Here is a simple example code to calculate x[:, 0] * x[:, 1] + x[:, 2] * x[:, 3] from input (N, 4) matrix:

import torch as th
import triton
import triton.language as tl


@triton.autotune(
    configs=[
        triton.Config({"BLOCK_SIZE": 256}),
    ],
    key=["N"],
)
@triton.jit
def column_operation_kernel(x_ptr, y_ptr, N, BLOCK_SIZE: tl.constexpr):
    nid = tl.program_id(0) * BLOCK_SIZE + tl.arange(0, BLOCK_SIZE)
    mask = nid < N

    x0 = tl.load(x_ptr + nid * 4 + 0, mask=mask)
    x1 = tl.load(x_ptr + nid * 4 + 1, mask=mask)
    x2 = tl.load(x_ptr + nid * 4 + 2, mask=mask)
    x3 = tl.load(x_ptr + nid * 4 + 3, mask=mask)

    y = x0 * x1 + x2 * x3

    tl.store(y_ptr + nid, y, mask=mask)


def column_operation(x: th.Tensor) -> th.Tensor:
    assert x.ndim == 2 and x.size(1) == 4
    N = x.size(0)
    y = x.new_empty(N)
    grid = lambda meta: (triton.cdiv(N, meta["BLOCK_SIZE"]),)
    column_operation_kernel[grid](x, y, N)
    return y


if __name__ == "__main__":
    x = th.rand(64, 4, device="cuda")
    y_triton = column_operation(x)
    y_torch = x[:, 0] * x[:, 1] + x[:, 2] * x[:, 3]
    assert th.allclose(y_triton, y_torch), y_triton - y_torch

Since tensor indexing is not supported directly in Triton, I use sequential tl.load calls to process multiple elements in a thread.

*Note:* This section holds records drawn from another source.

Definition mu_add_nodes_request_decode (max_items : Z) : Rd (list mu_add_nodes_item_t) :=
  count ← read_item_count max_items;
  rd_list (Z.to_nat count) read_add_nodes_item.

Definition read_add_references_item : Rd mu_add_references_item_t :=
  source_node_id ← mu_binary_read_nodeid;
  reference_type_id ← mu_binary_read_nodeid;
  is_forward ← read_flag;
  target_server_uri ← mu_binary_read_string;
  target_node_id ← mu_binary_read_expanded_nodeid;
  target_node_class ← mu_binary_read_uint32;
  mret (mk_add_references_item source_node_id reference_type_id is_forward target_server_uri target_node_id
          target_node_class).

Definition mu_add_references_request_decode (max_items : Z) : Rd (list mu_add_references_item_t) :=
  count ← read_item_count max_items;
  rd_list (Z.to_nat count) read_add_references_item.

Definition read_delete_nodes_item : Rd mu_delete_nodes_item_t :=
  node_id ← mu_binary_read_nodeid;
  delete_target_references ← read_flag;
  mret (mk_delete_nodes_item node_id delete_target_references).

Definition mu_delete_nodes_request_decode (max_items : Z) : Rd (list mu_delete_nodes_item_t) :=
  count ← read_item_count max_items;
  rd_list (Z.to_nat count) read_delete_nodes_item.
Lemma append_node_ok sp nodes refs id class bn dn : space_ok sp → denotes sp nodes refs →
  da_nodes_count sp < MU_MAX_DYNAMIC_NODES → exact_nodeid id → nodeid_fits id (row_length string_nodeid_storage) →
  exact_string bn → str_length bn ≤ row_length browse_name_storage →
  exact_string dn → str_length dn ≤ row_length display_name_storage →
  ∃ t sp', append_node id class bn dn sp = (Ok t, sp') ∧ space_ok sp' ∧
    denotes sp' (nodes ++ [mk_node id class bn dn None 0 None]) refs ∧
    stored_id_ok string_nodeid_storage (length nodes) t ∧ load_nodeid sp' t = Some id.
Proof.
  intros Hsp Hden Hc Hid Hidf Hbn Hbnf Hdn Hdnf; unfold append_node.
  pose proof (de_nodes_count _ _ _ Hden) as Hlen; pose proof (so_nodes_count sp Hsp); pose proof (so_nodes sp Hsp).
  set (idx := Z.to_nat (da_nodes_count sp)); assert (Eidx : idx = length nodes) by (unfold idx, zlen in *; lia).
  set (sp0 := set_da_nodes sp (da_nodes sp) (da_nodes_count sp + 1)); assert (Hst0 : storage_ok sp0) by apply Hsp.
  assert (Hrow : ∀ st, node_storage st = true → Z.of_nat idx < row_count st) by (intros st Hs; unfold row_count; rewrite Hs; lia).
  destruct (nodeid_copy_ok sp0 string_nodeid_storage idx id Hst0 ltac:(by apply Hrow) Hid Hidf) as (t1 & sp1 & E1 & S1 & T1 & L1).
  destruct (string_copy_ok sp1 browse_name_storage idx bn (proj1 S1) ltac:(by apply Hrow) Hbn Hbnf) as (t2 & sp2 & E2 & S2 & T2 & L2).
  destruct (string_copy_ok sp2 display_name_storage idx dn (proj1 S2) ltac:(by apply Hrow) Hdn Hdnf) as (t3 & sp3 & E3 & S3 & T3 & L3).
  rewrite bind_get; cbv zeta; fold idx; rewrite bind_put; fold sp0.
  rewrite (bind_ok _ _ _ _ _ E1), (bind_ok _ _ _ _ _ E2), (bind_ok _ _ _ _ _ E3), bind_get.
  assert (S13 : rows_step (node_rows idx) sp0 sp3).
  { eapply (rows_step_trans (node_rows idx)); [eapply rows_step_trans; [exact S1|exact S2|..]|exact S3|done|];
      by intros st j [-> ->]. }
  assert (L1' : load_nodeid sp3 t1 = Some id).
  { rewrite (load_nodeid_step _ _ _ _ _ _ S3 T1), (load_nodeid_step _ _ _ _ _ _ S2 T1) by (by intros [? _]); done. }
  assert (L2' : load_string sp3 t2 = Some bn) by (by rewrite (load_string_step _ _ _ _ _ _ S3 T2) by (by intros [? _])).
  pose proof S13 as (_ & En & Ec & _); cbn in En, Ec.
  rewrite (proj2 (Nat.ltb_lt _ _)) by (rewrite En; unfold zlen in *; lia).
  destruct (rewrite_node sp sp3 idx (mk_stored_node t1 class t2 t3) (da_nodes_count sp + 1) nodes refs
    (mk_node id class bn dn None 0 None)) as [Hok Hd]; [done|done|exact S13|by split_and!|lia|lia|lia| |].
  { unfold load_node; cbn [sd_node_id sd_browse_name sd_display_name sd_node_class]; by rewrite L1', L2', L3. }
  eexists _, _; split; [done|]; split; [exact Hok|]; split; [|split; [by rewrite <- Eidx|exact L1']].
  rewrite Eidx, <- Hlen, insert_last in Hd; rewrite Eidx; exact Hd.
Qed.

(** A live entry is valid and denotes something. *)
Lemma live_node sp nodes refs i v : space_ok sp → denotes sp nodes refs → nodes !! i = Some v →
  ∃ n, da_nodes sp !! i = Some n ∧ load_node sp n = Some v ∧ node_entry_ok i n.
Proof.
  intros Hsp Hd Hv; destruct (de_node _ _ _ Hd i v Hv) as (n & Hn & E); exists n; split; [done|]; split; [done|].
  apply (so_node sp Hsp); [|done]; apply lookup_lt_Some in Hv; pose proof (de_nodes_count _ _ _ Hd); unfold zlen in *; lia.
Qed.

Lemma live_reference sp nodes refs i v : space_ok sp → denotes sp nodes refs → refs !! i = Some v →
  ∃ r, da_references sp !! i = Some r ∧ load_reference sp r = Some v ∧ reference_entry_ok i r.
Proof.
  intros Hsp Hd Hv; destruct (de_reference _ _ _ Hd i v Hv) as (n & Hn & E); exists n; split; [done|]; split; [done|].
  apply (so_reference sp Hsp); [|done]; apply lookup_lt_Some in Hv; pose proof (de_references_count _ _ _ Hd); unfold zlen in *; lia.
Qed.

(** The entries of the table are cut to the first [count]. *)
Lemma truncate_nodes sp nodes refs count : space_ok sp → denotes sp nodes refs → 0 ≤ count ≤ da_nodes_count sp →
  space_ok (set_da_nodes sp (da_nodes sp) count) ∧ denotes (set_da_nodes sp (da_nodes sp) count) (ztake count nodes) refs.
Proof.
  intros [] [] Hc; split; split; cbn; try done; [lia|intros i n Hi; apply so_node0; lia|rewrite zlen_ztake by lia; done|].
  intros i v [Hv _]%lookup_take_Some; by apply de_node0.
Qed.

Lemma truncate_references sp nodes refs count : space_ok sp → denotes sp nodes refs → 0 ≤ count ≤ da_references_count sp →
  space_ok (set_da_references sp (da_references sp) count) ∧
  denotes (set_da_references sp (da_references sp) count) nodes (ztake count refs).
Proof.
  intros [] [] Hc; split; split; cbn; try done; [lia|intros i n Hi; apply so_reference0; lia|rewrite zlen_ztake by lia; done|].
  intros i v [Hv _]%lookup_take_Some; by apply de_reference0.
Qed.
(* ===== verification/NodeManagementSafety.v ===== *)
(** * Safety of the NodeManagement handlers

    From request octets to response octets: the four handlers reach no
    undefined behaviour, keep the table well formed and change nothing else of
    the server. Over any sequence of operations the table refines its abstract
    specification. *)

From S2P Require Export NodeManagementSpec.

(** ** Decoders *)

Lemma rsafe_item_count n : rsafe (read_item_count n) (λ c, 0 ≤ c ≤ Z.max 0 n).
Proof. unfold read_item_count; rsafe_auto; bool_hyps; lia. Qed.

Lemma rsafe_flag : rsafe read_flag (λ _, True).
Proof. unfold read_flag; by rsafe_auto. Qed.
#[export] Hint Resolve rsafe_item_count rsafe_flag : rsafe.

(** What the attributes of an item are. *)
Definition attributes_ok (length : Z) (attributes : option (list Z)) : Prop :=
  match attributes with Some b => length = zlen b ∧ bytes_ok b ∧ zlen b ≤ PTRDIFF_MAX | None => True end.

Lemma rsafe_node_attributes length : 0 ≤ length → rsafe (read_node_attributes length) (attributes_ok length).
Proof.
  intros Hl; unfold read_node_attributes; apply rsafe_if; intros Hpos; [|by apply rsafe_ret].
  intros r Hr; rewrite bind_get; destruct (_ || _) eqn:Hg; [exact (rsafe_reader_fail (A:=option (list Z)) MU_STATUS_BAD_DECODINGERROR _ ltac:(done) r Hr)|]; bool_hyps; destruct Hr as [Hbuf Hp].
  destruct (r_buffer r) as [b|] eqn:Eb; cbn [buffer_ok] in Hbuf; [|lia]; cbn [mbind option_bind].
  rewrite mem_load_Some by lia; rewrite bind_lift, bind_put; cbn [fst snd mret M_ret].
  rewrite to_unsigned_id by (zify_ints; lia); split.
  - split; cbn; [split; cbn; rewrite ?Eb; cbn; [done|lia]|done|done|lia].
  - cbn; rewrite zlen_ztake by (rewrite zlen_zdrop by lia; lia); split; [done|]; split; [apply bytes_ok_ztake, bytes_ok_zdrop, Hbuf|lia].
Qed.

Lemma rsafe_add_nodes_item : rsafe read_add_nodes_item add_nodes_item_ok.
Proof.
  unfold read_add_nodes_item; do 5 rsafe_step.
  eapply rsafe_bind; [apply rsafe_read_extension_object_header|]; intros [ty len] [_ Hlen]; cbn [snd] in Hlen.
  eapply rsafe_bind; [apply rsafe_node_attributes; lia|]; intros att Hatt; rsafe_auto.
  split; cbn; [by destruct H1|by destruct H2|done].
Qed.

Lemma rsafe_add_references_item : rsafe read_add_references_item add_references_item_ok.
Proof. unfold read_add_references_item; rsafe_auto; split_and!; cbn; try done; by destruct H3. Qed.

Lemma rsafe_delete_nodes_item : rsafe read_delete_nodes_item (λ _, True).
Proof. unfold read_delete_nodes_item; by rsafe_auto. Qed.

Lemma rsafe_delete_references_item : rsafe read_delete_references_item (λ _, True).
Proof. unfold read_delete_references_item; by rsafe_auto. Qed.

Lemma rsafe_items {A} n (item : Rd A) P : rsafe item P →
  rsafe (count ← read_item_count n; rd_list (Z.to_nat count) item) (λ l, zlen l ≤ Z.max 0 n ∧ Forall P l).
Proof.
  intros Hi; eapply rsafe_bind; [apply rsafe_item_count|]; intros c Hc; eapply rsafe_mono; [by apply rsafe_rd_list|].
  cbv beta in Hc; intros l [Hl Hf]; split; [rewrite (zlen_of_length l _ Hl); lia|done].
Qed.

(** ** Operations on the table *)

Section operations.
  Context {caps : BuildCaps} {Hcaps : BuildCapsOk caps}.

Definition space_good (sp : mu_dynamic_address_space_t) : Prop := space_ok sp ∧ ∃ nodes refs, denotes sp nodes refs.

Definition sp_safe {A} (m : Sp A) (Q : A → Prop) : Prop :=
  ∀ sp, space_good sp → ∃ a sp', m sp = (Ok a, sp') ∧ space_good sp' ∧ Q a.

Lemma sp_safe_items {A B} (op : A → Sp B) (P : A → Prop) (Q : B → Prop) items :
  (∀ a, P a → sp_safe (op a) Q) → Forall P items → sp_safe (process_items op items) (λ l, length l = length items ∧ Forall Q l).
Proof.
  intros Hop; induction 1 as [|a items Ha _ IH]; intros sp Hsp; cbn [process_items]; [by eexists _, sp|].
  destruct (Hop a Ha sp Hsp) as (b & sp1 & E1 & H1 & Hb); rewrite (bind_ok _ _ _ _ _ E1).
  destruct (IH sp1 H1) as (l & sp2 & E2 & H2 & Hl & Hf); rewrite (bind_ok _ _ _ _ _ E2).
  eexists _, sp2; split; [done|]; split; [done|]; cbn; split; [lia|by constructor].
Qed.

(** A result of AddNodes: an identifier that can be read through its pointer
    in every later state. *)
Definition added_ok (result : Z * option stored_nodeid_t) : Prop :=
  ∀ id, result.2 = Some id → ∃ i, Z.of_nat i < MU_MAX_DYNAMIC_NODES ∧ stored_id_ok string_nodeid_storage i id.

Lemma sp_safe_add_node item : add_nodes_item_ok item → sp_safe (add_node item) added_ok.
Proof.
  intros Hitem sp (Hsp & nodes & refs & Hd); pose proof (so_nodes_count sp Hsp); pose proof (de_nodes_count _ _ _ Hd) as Hl.
  destruct (add_node_ok sp nodes refs item Hsp Hd Hitem) as (status & t & sp' & E & Hsp' & H').
  eexists _, sp'; split; [exact E|]; destruct (added_node item (zlen nodes)) as [node|] eqn:Ea.
  - destruct H' as (-> & Hd' & id & -> & Hid & _); split; [by split; [|exists (nodes ++ [node]), refs]|].
    intros ? [= <-]; exists (length nodes); split; [|done].
    pose proof (so_nodes_count sp' Hsp'); pose proof (de_nodes_count _ _ _ Hd') as Hl'; rewrite zlen_app in Hl'.
    change (zlen [node]) with 1 in Hl'; unfold zlen in *; lia.
  - destruct H' as (_ & -> & ->); split; [by split; [|exists nodes, refs]|done].
Qed.

Lemma sp_safe_op op : nm_op_ok op → sp_safe (run_op op) (λ _, True).
Proof.
  intros Hop sp (Hsp & nodes & refs & Hd).
  destruct (run_op_refines op sp nodes refs Hsp Hd Hop) as (status & sp' & nodes' & refs' & E & Hsp' & Hd' & _).
  eexists _, sp'; split; [exact E|]; split; [by split; [|exists nodes', refs']|done].
Qed.
Lemma unwrap_wp mode k t scid token seq rid body rest len (Q : _ → chunk_state Ctx → Prop) st :
  ck_buffer st = sym_chunk crypto mode k t scid token seq rid body ++ rest → bytes_ok (ck_buffer st) →
  is_secure_mode mode = true → zlen t = 3 → bytes_ok body → zlen body ≤ PTRDIFF_MAX →
  u32_range scid → u32_range token → u32_range seq → u32_range rid →
  same_keys k (ck_keys st) → keys_ready (ck_keys st) → sym_total mode body ≤ len ≤ zlen (ck_buffer st) →
  (∀ ctx k' b, same_keys (ck_keys st) k' → keys_ready k' → mem_load b 24 (zlen body) = Some body →
     Q (mk_sym_chunk_info mode scid token seq rid t, (24, zlen body)) (mk_chunk_state ctx k' b)) →
  wp rel (mu_sym_chunk_unwrap crypto mode len) Q st.
Proof.
  intros Eb Hbb Hmode Ht Hb Hbl Hs1 Hs2 Hs3 Hs4 Hsame Hready Hlen HQ.
  destruct (sym_chunk_payload mode k (ck_keys st) t scid token seq rid body rest Ht Hb Hmode Hsame) as [Hpay Hwith].
  destruct (content_octets mode seq rid body Hb) as (Hcb & Hcl & Hcm); destruct (pad_count_range body) as [Hp Hp16].
  rewrite <- Eb in Hpay, Hwith; set (hd := sym_header t (sym_total mode body) scid token) in *.
  set (c := content mode seq rid body) in *; pose proof (zlen_nonneg body).
  assert (Htot : sym_total mode body = 56 + zlen body ∨ mode ≠ MU_MESSAGE_SECURITY_MODE_SIGN ∧ sym_total mode body = 57 + zlen body + pad_count body)
    by (unfold sym_total; destruct (Z.eqb_spec mode MU_MESSAGE_SECURITY_MODE_SIGN); [left|right]; lia).
  set (total := sym_total mode body) in *.
  assert (Htr : u32_range total) by (unfold PTRDIFF_MAX in *; ranges; lia).
  assert (Hhd : zlen hd = 16) by (by apply sym_header_length).
  assert (Ehd : ∃ r, ck_buffer st = hd ++ r) by (rewrite Eb; unfold sym_chunk; rewrite <- app_assoc; by eexists).
  destruct Ehd as [r Er]; destruct (header_reads t total scid token r _ Er Ht Htr Hs1 Hs2) as (E1 & E2 & E3 & E4).
  unfold mu_sym_chunk_unwrap; rewrite (proj2 (Z.ltb_ge _ _)) by (unfold MU_SYM_HEADER_SIZE; lia).
  apply wp_bind, (wp_load _ _ total); [done|]; rewrite !(proj2 (Z.ltb_ge _ _)) by (unfold MU_SYM_HEADER_SIZE; lia); cbn [orb].
  apply wp_bind, (wp_load _ _ t); [done|]; apply wp_bind, (wp_load _ _ scid); [done|]; apply wp_bind, (wp_load _ _ token); [done|].
  assert (Hv : zlen (signed crypto k hd c) = total - 16) by (rewrite signed_length; lia).
  apply wp_bind, (wp_open rel Hrel); [lia|done|done| |].
  { intros _; split; [done|]; intros ->; split; [lia|]; rewrite <- Hv, signed_length; by apply Hcm. }
  cbv zeta; rewrite Hpay, Hwith; intros ctx k' Hsame' Hready' _ _ Hvb.
  unfold MU_SYM_HEADER_SIZE, MU_SYM_SIG_LEN; rewrite (proj2 (Z.ltb_ge _ _)) by lia.
  set (b := hd ++ signed crypto k hd c ++ rest); assert (Eb' : b = (hd ++ c) ++ hmac (sk_signing_key k) (hd ++ c) ++ rest).
  { unfold b, signed; by rewrite <- !app_assoc. }
  destruct (content_reads mode seq rid body hd _ b Eb' Hhd Hs3 Hs4) as (R1 & R2 & R3 & R4); fold total in R4.
  assert (Hpre : zlen (hd ++ c) = total - 32) by (rewrite zlen_app; lia).
  assert (Hblen : zlen b = total + zlen rest) by (unfold b; rewrite !zlen_app; lia); pose proof (zlen_nonneg rest).
  assert (Hsig : sk_signing_key k' = sk_signing_key k) by (destruct Hsame as (_ & <- & _), Hsame' as (_ & <- & _); done).
  assert (Hmac : ztake 32 (zdrop (total - 32) b) = hmac (sk_signing_key k') (ztake (total - 32) b)).
  { rewrite Hsig, Eb', <- Hpre, zdrop_app, ztake_app; rewrite <- (proj1 (hmac_octets (sk_signing_key k) (hd ++ c))) at 1.
    apply ztake_app. }
  assert (Hbbytes : bytes_ok b).
  { assert (Hh : bytes_ok hd) by (rewrite Er in Hbb; by apply bytes_ok_app in Hbb as [? _]).
    rewrite Eb in Hbb; apply bytes_ok_app in Hbb as [_ Hrest]; unfold b; by rewrite !bytes_ok_app. }
  apply wp_bind, (wp_verify rel Hrel); cbn [ck_buffer ck_keys]; [lia|lia|done|]; intros ctx' _.
  assert (Hfin : ∀ p, p = total - 56 - zlen body → wp rel (sequence_number ← load (λ b0, get_u32 b0 16);
      request_id ← load (λ b0, get_u32 b0 (16 + 4));
      mret (mk_sym_chunk_info mode scid token sequence_number request_id t, (16 + 8, total - 32 - 16 - p - 8)))
    Q (mk_chunk_state ctx' k' b)).
  { intros p ->; apply wp_bind, (wp_load _ _ seq); [done|]; apply wp_bind, (wp_load _ _ rid); [done|].
    apply wp_ret; replace (total - 32 - 16 - (total - 56 - zlen body) - 8) with (zlen body) by lia; by apply HQ. }
  apply wp_bind, wp_strip; cbn [ck_buffer]; [done|lia| | |].
  - intros _ Em; destruct (R4 Em) as [Hz Hok]; exists (pad_count body); split; [done|]; split; [|done].
    destruct Htot as [Ht'|[_ Ht']]; [|lia]; exfalso; revert Ht'; unfold total, sym_total; rewrite Em; cbn; lia.
  - intros Em; apply Hfin; unfold is_secure_mode in Hmode.
    rewrite (proj2 (Z.eqb_neq _ _) Em), orb_false_r in Hmode; unfold total, sym_total; rewrite Hmode; lia.
  - intros pad Em Hz _ _ _; destruct (R4 Em) as [Hz' _]; rewrite Hz' in Hz; injection Hz as <-; apply Hfin; unfold total, sym_total; rewrite Em; cbn; lia.
Qed.
End roundtrip.

(** ** The theorems *)

Section theorems.
  Context {Ctx : Type} {crypto : crypto_functions Ctx} {contract : CryptoContract crypto}.

Lemma sym_chunk_octets mode k t scid token seq rid body : zlen t = 3 → bytes_ok t → bytes_ok body →
  zlen (sym_chunk crypto mode k t scid token seq rid body) = sym_total mode body ∧
  bytes_ok (sym_chunk crypto mode k t scid token seq rid body).
Proof.
  intros Ht Htb Hb; destruct (content_octets mode seq rid body Hb) as (Hcb & Hcl & Hcm).
  set (hd := sym_header t (sym_total mode body) scid token); assert (Hhd : zlen hd = 16) by (by apply sym_header_length).
  assert (Hhb : bytes_ok hd).
  { unfold hd, sym_header; rewrite !bytes_ok_app; split_and!; [done| |apply put_u32_bytes..]; by repeat constructor. }
  assert (Hv : zlen (signed crypto k hd (content mode seq rid body)) = sym_total mode body - 16) by (rewrite signed_length; lia).
  assert (Hvb : bytes_ok (signed crypto k hd (content mode seq rid body))) by (by apply signed_bytes).
  unfold sym_chunk; fold hd; unfold content in *; destruct (mode =? MU_MESSAGE_SECURITY_MODE_SIGN).
  - rewrite zlen_app, bytes_ok_app; split; [lia|done].
  - destruct (aes_octets (key_bits (sk_policy k)) (sk_encrypting_key k) (sk_iv k) _ Hvb) as [El Eb];
      [rewrite <- (Hcm eq_refl); f_equal; by rewrite signed_length|].
    rewrite zlen_app, bytes_ok_app, El; split; [lia|done].
Qed.

(** C38: a protected message is read back. In mode Sign or SignAndEncrypt, with
    any of the policies, a message that fits the buffer is wrapped, and the
    octets of the chunk, unwrapped with the same keys, whatever follows them in
    the receive buffer and whether or not either side uses a prepared cipher
    context, give back the message type, the channel, token, sequence and
    request numbers, and exactly the body, in place. *)
Theorem sym_chunk_roundtrip mode t scid token seq rid body cap st : CryptoReliable crypto →
  is_secure_mode mode = true → zlen t = 3 → bytes_ok t → bytes_ok body → zlen body ≤ PTRDIFF_MAX →
  u32_range scid → u32_range token → u32_range seq → u32_range rid →
  keys_ready (ck_keys st) → sym_total mode body ≤ cap ≤ zlen (ck_buffer st) →
  ∃ st', mu_sym_chunk_wrap crypto mode t scid token seq rid body cap st = (Ok (sym_total mode body), st') ∧
    zdrop (sym_total mode body) (ck_buffer st') = zdrop (sym_total mode body) (ck_buffer st) ∧
    ∀ ctx k tail, same_keys (ck_keys st) k → keys_ready k → bytes_ok tail →
    ∃ st'', mu_sym_chunk_unwrap crypto mode (sym_total mode body)
              (mk_chunk_state ctx k (ztake (sym_total mode body) (ck_buffer st') ++ tail))
            = (Ok (mk_sym_chunk_info mode scid token seq rid t, (24, zlen body)), st'') ∧
      mem_load (ck_buffer st'') 24 (zlen body) = Some body.
Proof.
  intros Hrel Hmode Ht Htb Hb Hbl H1 H2 H3 H4 Hready Hfit.
  destruct (sym_chunk_octets mode (ck_keys st) t scid token seq rid body Ht Htb Hb) as [Hcl Hcb].
  assert (Hw : wp True (mu_sym_chunk_wrap crypto mode t scid token seq rid body cap) (λ total st', total = sym_total mode body ∧
    ck_buffer st' = sym_chunk crypto mode (ck_keys st) t scid token seq rid body ++ zdrop total (ck_buffer st)) st).
  { apply (wrap_wp True (λ _, Hrel)); done. }
  unfold wp in Hw; destruct (mu_sym_chunk_wrap _ _ _ _ _ _ _ _ _ st) as [[total|e|] st']; [|by destruct Hw as [_ []]|done].
  destruct Hw as [-> Eb]; exists st'; split; [done|]; rewrite Eb, <- Hcl, zdrop_app, ztake_app; split; [done|].
  intros ctx k tail Hk Hr Htail; assert (Hu : wp True (mu_sym_chunk_unwrap crypto mode (sym_total mode body)) (λ r st'',
    r = (mk_sym_chunk_info mode scid token seq rid t, (24, zlen body)) ∧ mem_load (ck_buffer st'') 24 (zlen body) = Some body)
    (mk_chunk_state ctx k (sym_chunk crypto mode (ck_keys st) t scid token seq rid body ++ tail))).
  { eapply (unwrap_wp True (λ _, Hrel)); cbn [ck_buffer ck_keys]; [reflexivity|by apply bytes_ok_app|done..| |done].
    rewrite zlen_app; pose proof (zlen_nonneg tail); lia. }
  rewrite Hcl; unfold wp in Hu; destruct (mu_sym_chunk_unwrap _ _ _ _) as [[r|e|] st'']; [|by destruct Hu as [_ []]|done].
  destruct Hu as [-> Hu]; by exists st''.
Qed.
(** The message in the plaintext: its sequence and request numbers and the
    length of the body, which is copied out. *)
Definition extract_body (signed_len out_cap : Z) : M (asym_state Ctx) (Z * Z * Z) :=
  pad_count ← load_scratch (λ b, znth b (signed_len - 1));
  if signed_len <? pad_count + 1 + 8 then fail MU_STATUS_BAD_SECURITYCHECKSFAILED
  else
    padding ← load_scratch (λ b, mem_load b (signed_len - 1 - pad_count) pad_count);
    if negb (forallb (λ x, x =? pad_count) padding) then fail MU_STATUS_BAD_SECURITYCHECKSFAILED
    else
      let seqbody_len := signed_len - 1 - pad_count in
      sequence_number ← load_scratch (λ b, mu_binary_le_get_u32 (zdrop 0 b));
      request_id ← load_scratch (λ b, mu_binary_le_get_u32 (zdrop 4 b));
      let body_len := seqbody_len - 8 in
      if out_cap <? body_len then fail MU_STATUS_BAD_RESPONSETOOLARGE
      else
        body ← load_scratch (λ b, mem_load b 8 body_len);
        as_out (store_bytes 0 body);;
        mret (sequence_number, request_id, body_len).

Definition unwrap_none (chunk : list Z) (msg_size hdr_len out_cap : Z) : M (asym_state Ctx) (Z * Z * Z) :=
  if msg_size <? hdr_len + 8 then fail MU_STATUS_BAD_DECODINGERROR
  else
    sequence_number ← lift_option (mu_binary_le_get_u32 (zdrop hdr_len chunk));
    request_id ← lift_option (mu_binary_le_get_u32 (zdrop (hdr_len + 4) chunk));
    let body_len := msg_size - hdr_len - 8 in
    if out_cap <? body_len then fail MU_STATUS_BAD_RESPONSETOOLARGE
    else
      body ← lift_option (mem_load chunk (hdr_len + 8) body_len);
      as_out (store_bytes 0 body);;
      mret (sequence_number, request_id, body_len).

Definition unwrap_secured (policy : mu_security_policy_id_t) (sender_cert : option (list Z)) (receiver_thumb : mu_string_t)
    (chunk : list Z) (msg_size hdr_len out_cap : Z) : M (asym_state Ctx) (Z * Z * Z) :=
  as_ctx (mu_certificate_validate crypto policy sender_cert);;
  own_cert ← call (cf_get_own_certificate crypto) as_ctx;
  own_thumb ← as_ctx (mu_certificate_thumbprint crypto (Some own_cert));
  addressed ← (if negb (str_length receiver_thumb =? MU_THUMBPRINT_LENGTH) then mret false
               else lift_option (thumb ← str_data receiver_thumb; mu_secure_memeq thumb own_thumb MU_THUMBPRINT_LENGTH));
  if negb addressed then fail MU_STATUS_BAD_SECURITYCHECKSFAILED
  else
    own_key_bytes ← key_bytes own_cert;
    sender_cert ← lift_option sender_cert;
    sig_len ← key_bytes sender_cert;
    let cipher_len := to_size (msg_size - hdr_len) in
    if (cipher_len =? 0) || negb (cipher_len mod own_key_bytes =? 0) then fail MU_STATUS_BAD_DECODINGERROR
    else
      message ← on_error wipe_plain
        (plain_len ← decrypt_blocks (Z.to_nat (cipher_len / own_key_bytes)) policy chunk hdr_len own_key_bytes 0 0;
         if plain_len <? sig_len + 1 + 8 then fail MU_STATUS_BAD_SECURITYCHECKSFAILED
         else
           let signed_len := plain_len - sig_len in
           verify_chunk policy chunk sender_cert hdr_len signed_len sig_len;;
           extract_body signed_len out_cap);
      wipe_plain;;
      mret message.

My concern is whether memory coalescing is occurring with this approach. If not, what changes can I make to ensure memory coalescing and improve the efficiency of memory access in my Triton kernel?

Justin Lebar · Answer 1 · Tue Jun 04 2024 22:02:31 GMT+0800 (China Standard Time)

For this example you may get better performance if you split your tensor into 4 pieces using tl.split. On the other hand LLVM may vectorize this load itself, outside of Triton.

In general the best way to debug Triton performance is to look at the LLVM IR, PTX, and SASS. The developers are not generally available to assist.